Internet medicine offers affordable follow-up rehab
Internet medicine offers affordable follow-up rehab
Atlanta rehab facility develops space-age program
Rehab facilities continue to look for ways to treat patients after they’re discharged and after traditional insurance funding runs out. However, home care services are costly; telemedicine has limitations, and, for many rehab patients, frequent returns to outpatient clinics are inconvenient or too difficult.
Internet medicine is one option that holds great promise as some astonishing technology becomes more widely available.
"We’ve explored all the things you can do as far as POT technology, which is plain old telephone,’" says Michael Jones, PhD, director of the Crawford Research Institute, which is part of the Shepherd Center in Atlanta.
"As we move to the next generation of broadband Internet service, instead of having a small 56K-modem hooked up to the computer, you’ll have a very high bandwidth and have continuous service through a cable company or special digital telephone lines," Jones explains.
With broadband Internet service, computer users are able to download material from the World Wide Web from 10 to 100 times faster than the usual service. Video educational material that might take 30 minutes to download on regular Internet lines could be downloaded within seconds, Jones says.
Details sent over computer lines
From a rehab facility’s perspective, that means patients and their families could be sent detailed video and text instructions or information on any kind of treatment and medical service. For instance, suppose a spinal cord injury patient needs intermittent catheterizations. A nurse might not always be available to provide the service, or there may be a change in caregivers so a new family member may need to learn how to do the procedure. The caregiver could access the rehab facility’s Web site, click on instruction materials under "urology management," and download a video that shows how to do a catheterization. There would be no waiting for someone to mail a video or come to the home to demonstrate the procedure. The video could even be downloaded in
different languages, so if the family member only spoke Spanish or Vietnamese, he or she could still understand it.
If the family needed particular help that is not covered on the Web site, it could be connected to the hospital staff through videoconferencing via computer.
The technology is nearly here, at least in large metropolitan areas, Jones says. In rural areas where the broadband technology is not yet available, the rehab facility would have to send patients a CD-ROM to supplement the material they find over the Internet.
The Shepherd Center received $1 million in grant money from the U.S. Department of Commerce and local corporate sponsors to fund an Internet medicine project. One of the corporate sponsors is a company specializing in the development of telemedicine home health devices used to link patients with providers.
For instance, a computer-based system could include a touch-screen computer monitor and customized software with Internet access.
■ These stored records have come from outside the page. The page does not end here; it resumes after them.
Record VStore : Type := mkVStore {
  revs : list Row;
  rv_seq : Z;
  enrollments : list Enrolled;       (* in id order *)
  approvals_t : list Change;         (* the approvals table of dual control *)
  v_audit : list (string * string * string * string);
}.

Definition set_revs (l : list Row) (n : Z) (s : VStore) : VStore := mkVStore l n (enrollments s) (approvals_t s) (v_audit s).
Definition add_vaudit (e : string * string * string * string) (s : VStore) : VStore :=
  mkVStore (revs s) (rv_seq s) (enrollments s) (approvals_t s) (v_audit s ++ [e]).

Record VRegistry : Type := mkVRegistry { v_hasAudit : bool; v_central : Prefix; v_postgres : bool }.

Definition New (hasAudit postgres : bool) : VRegistry := mkVRegistry hasAudit PrefixZero postgres.
Definition WithCentralBlock (p : Prefix) (r : VRegistry) : VRegistry := mkVRegistry (v_hasAudit r) p (v_postgres r).

Definition normFingerprint (fp : string) : string := ToLower (TrimSpace fp).

Definition hex_char (c : ascii) : bool :=
  let x := N_of_ascii c in ((48 <=? x) && (x <=? 57) || (97 <=? x) && (x <=? 102))%N.

Definition validFingerprint (fp : string) : bool :=
  Z.eqb (Z.of_nat (String.length fp)) 64 && forallb hex_char (chars fp).

Section registry.
Context (r : VRegistry) (quote : string -> string).

Definition recordAudit (actor action target details : string) : M VStore verr unit :=
  if v_hasAudit r then ignore (exec (fun s => ((), add_vaudit (actor, action, target, details) s))) else mret ().
(** C33: an accepted attestation was bound to this enrollment when AWS vouched for it.
    If no two header names of the request differ only in case, then whatever orders the two ranges over
    the headers take, an accepted request was forwarded to an https STS host with this
    enrollment's nonce and key hash in headers its own signature covers, STS answered 200,
    and the identity is the one it returned. *)
Theorem attestation_is_bound endpoint range1 range2 pres nonce pkh id :
  range1 ≡ₚ map_to_list (ps_Headers pres) -> range2 ≡ₚ map_to_list (ps_Headers pres) ->
  NoDup ((fun kv => ToLower kv.1) <$> map_to_list (ps_Headers pres)) ->
  Verify parseURL sts decodeXML endpoint range1 range2 pres nonce pkh = Ok id ->
  exists sent u signed raw, sent = by_lower_name range2 /\
    at_ sent "x-harbor-nonce" = nonce /\ at_ sent "x-harbor-pubkey-hash" = pkh /\
    signedHeaderSet (at_ sent "authorization") = Ok signed /\
    "x-harbor-nonce" ∈ signed /\ "x-harbor-pubkey-hash" ∈ signed /\ "host" ∈ signed /\
    parseURL (ps_URL pres) = Some u /\ u_Scheme u = "https" /\ stsHost (u_Hostname u) = true /\
    sts (if decide (endpoint = "") then ps_URL pres else endpoint) (u_Host u) sent stsBody = Replied 200 raw /\
    decodeXML raw = Some id /\ id_Account id <> "".
Proof.
  intros H1 H2 Hnd. assert (Hsame : by_lower_name range1 = by_lower_name range2).
  { apply by_lower_perm; [by rewrite H1|]. by rewrite H1, H2. }
  unfold Verify. rewrite Hsame. destruct (_ || _) eqn:E1; [done|]. destruct (_ || _) eqn:E2 in |- *; [done|].
  destruct (signedHeaderSet _) as [signed|] eqn:Es; [|done]. destruct (_ || _) eqn:E3 in |- *; [done|].
  destruct (parseURL _) as [u|] eqn:Eu; [|done]. destruct (_ || _) eqn:E4 in |- *; [done|].
  bool_split. assert (Hbody : ps_Body pres = stsBody) by done. rewrite Hbody. destruct (sts _ _ _ _) as [|status raw] eqn:Er; [done|].
  destruct (_ || _) eqn:E5 in |- *; [done|]. destruct (negb (status =? 200)) eqn:E6; [done|]. bool_split. subst status.
  destruct (decodeXML raw) as [i|] eqn:Ex; [|done]. destruct (decide (id_Account i = "")); [done|]. intros [= <-].
  exists (by_lower_name range2), u, signed, raw. by split_and!.
Qed.
End attested.

(** ** Concrete requests *)

Definition demo_cloud : CloudTrust.Config :=
  CloudTrust.mkConfig ["fleet"] [CloudTrust.mkAccount "123" ["arn:aws:sts::123:assumed-role/web-*/*"] ["web"] true ""].
Definition demo_user : UserTrust.Config :=
  UserTrust.mkConfig [] [UserTrust.mkEntry "corp" "eng" ["dev"] true ""; UserTrust.mkEntry "corp" "ops" ["control-plane"] false ""].
Definition demo_id : Identity := mkIdentity "123" "arn:aws:sts::123:assumed-role/web-7/i-1" "u".

Lemma cloud_trust_is_exact_witness :
  CloudTrust.MatchAWS demo_cloud demo_id = Some (["fleet"; "web"], "", true) /\
  exists a, a ∈ CloudTrust.c_AWS demo_cloud /\ CloudTrust.a_Account a = id_Account demo_id.
Proof.
  split; [vm_compute; reflexivity|].
  pose proof (cloud_trust_is_exact demo_cloud demo_id eq_refl) as H. vm_compute in H |- *.
  destruct H as (a & Hin & Ha & _). exists a. split; assumption.
Defined.

Lemma user_trust_never_autoissues_privileged_witness :
  UserTrust.Match demo_user "corp" ["ops"; "eng"] = Some (["dev"], "", true) /\ GrantsReservedGroup ["dev"] = false.
Proof.
  assert (E : UserTrust.Match demo_user "corp" ["ops"; "eng"] = Some (["dev"], "", true)) by (vm_compute; reflexivity).
  split; [exact E|].
  pose proof (user_trust_never_autoissues_privileged demo_user "corp" ["ops"; "eng"] eq_refl) as H. rewrite E in H.
  by apply H.
Defined.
The computer is linked to the hospital and a number of medical telemetry functions, so the patient’s caregiver could hook the patient to blood pressure and pulse devices that connect to the computer.
Providers at the hospital, through use of the monitoring devices, could make sure a newly discharged spinal cord injury patient is doing wheelchair push-ups properly to relieve pressure and prevent skin sores.
"The system will monitor whether they do an adequate job of relieving pressure and the frequency they’re doing it," Jones says. "Then over the Internet, the system will send that information back to the hospital."
Shepherd Center has begun testing its pilot Internet medicine program using volunteers among former patients. The patients are given computer units with broadband Internet access. They’ll keep the units for three to six months, and the Internet service will be provided for free during that time.
"Our goal is at the first of the year to roll this out on an ongoing basis to spinal cord injury and traumatic brain injury patients," Jones says.
In addition to the $1 million development funds, the facility received $2.2 million per year for eight years from the Marcus Foundation in Atlanta. The additional funding will enable the rehab facility to make this service available to all patients who need it.
The center is not taking the funding for granted. Rehab administrators also are working on convincing payers that this type of service is necessary to reduce rehospitalizations and post-discharge complications.
"The Marcus money will give us some things we know we won’t get reimbursed for, like giving computers to patients," Jones says. "But we’re going to try to bill for bridge support services, charging for that wherever we can."
So far, workers’ compensation payers have recognized the importance of follow-up rehab care and have been willing to pay for these services, he adds.
Eventually, the goal is to go to provide payers with global pricing options that include inpatient, outpatient, and follow-up rehab care under one price.
"We’ve had some success with that and hope we’ll have more," Jones says. "Rather than negotiating rates for rehab stay, we’d like to move more to where we negotiate that for a lump sum we’ll take responsibility for rehab care and any complications that occur post-injury."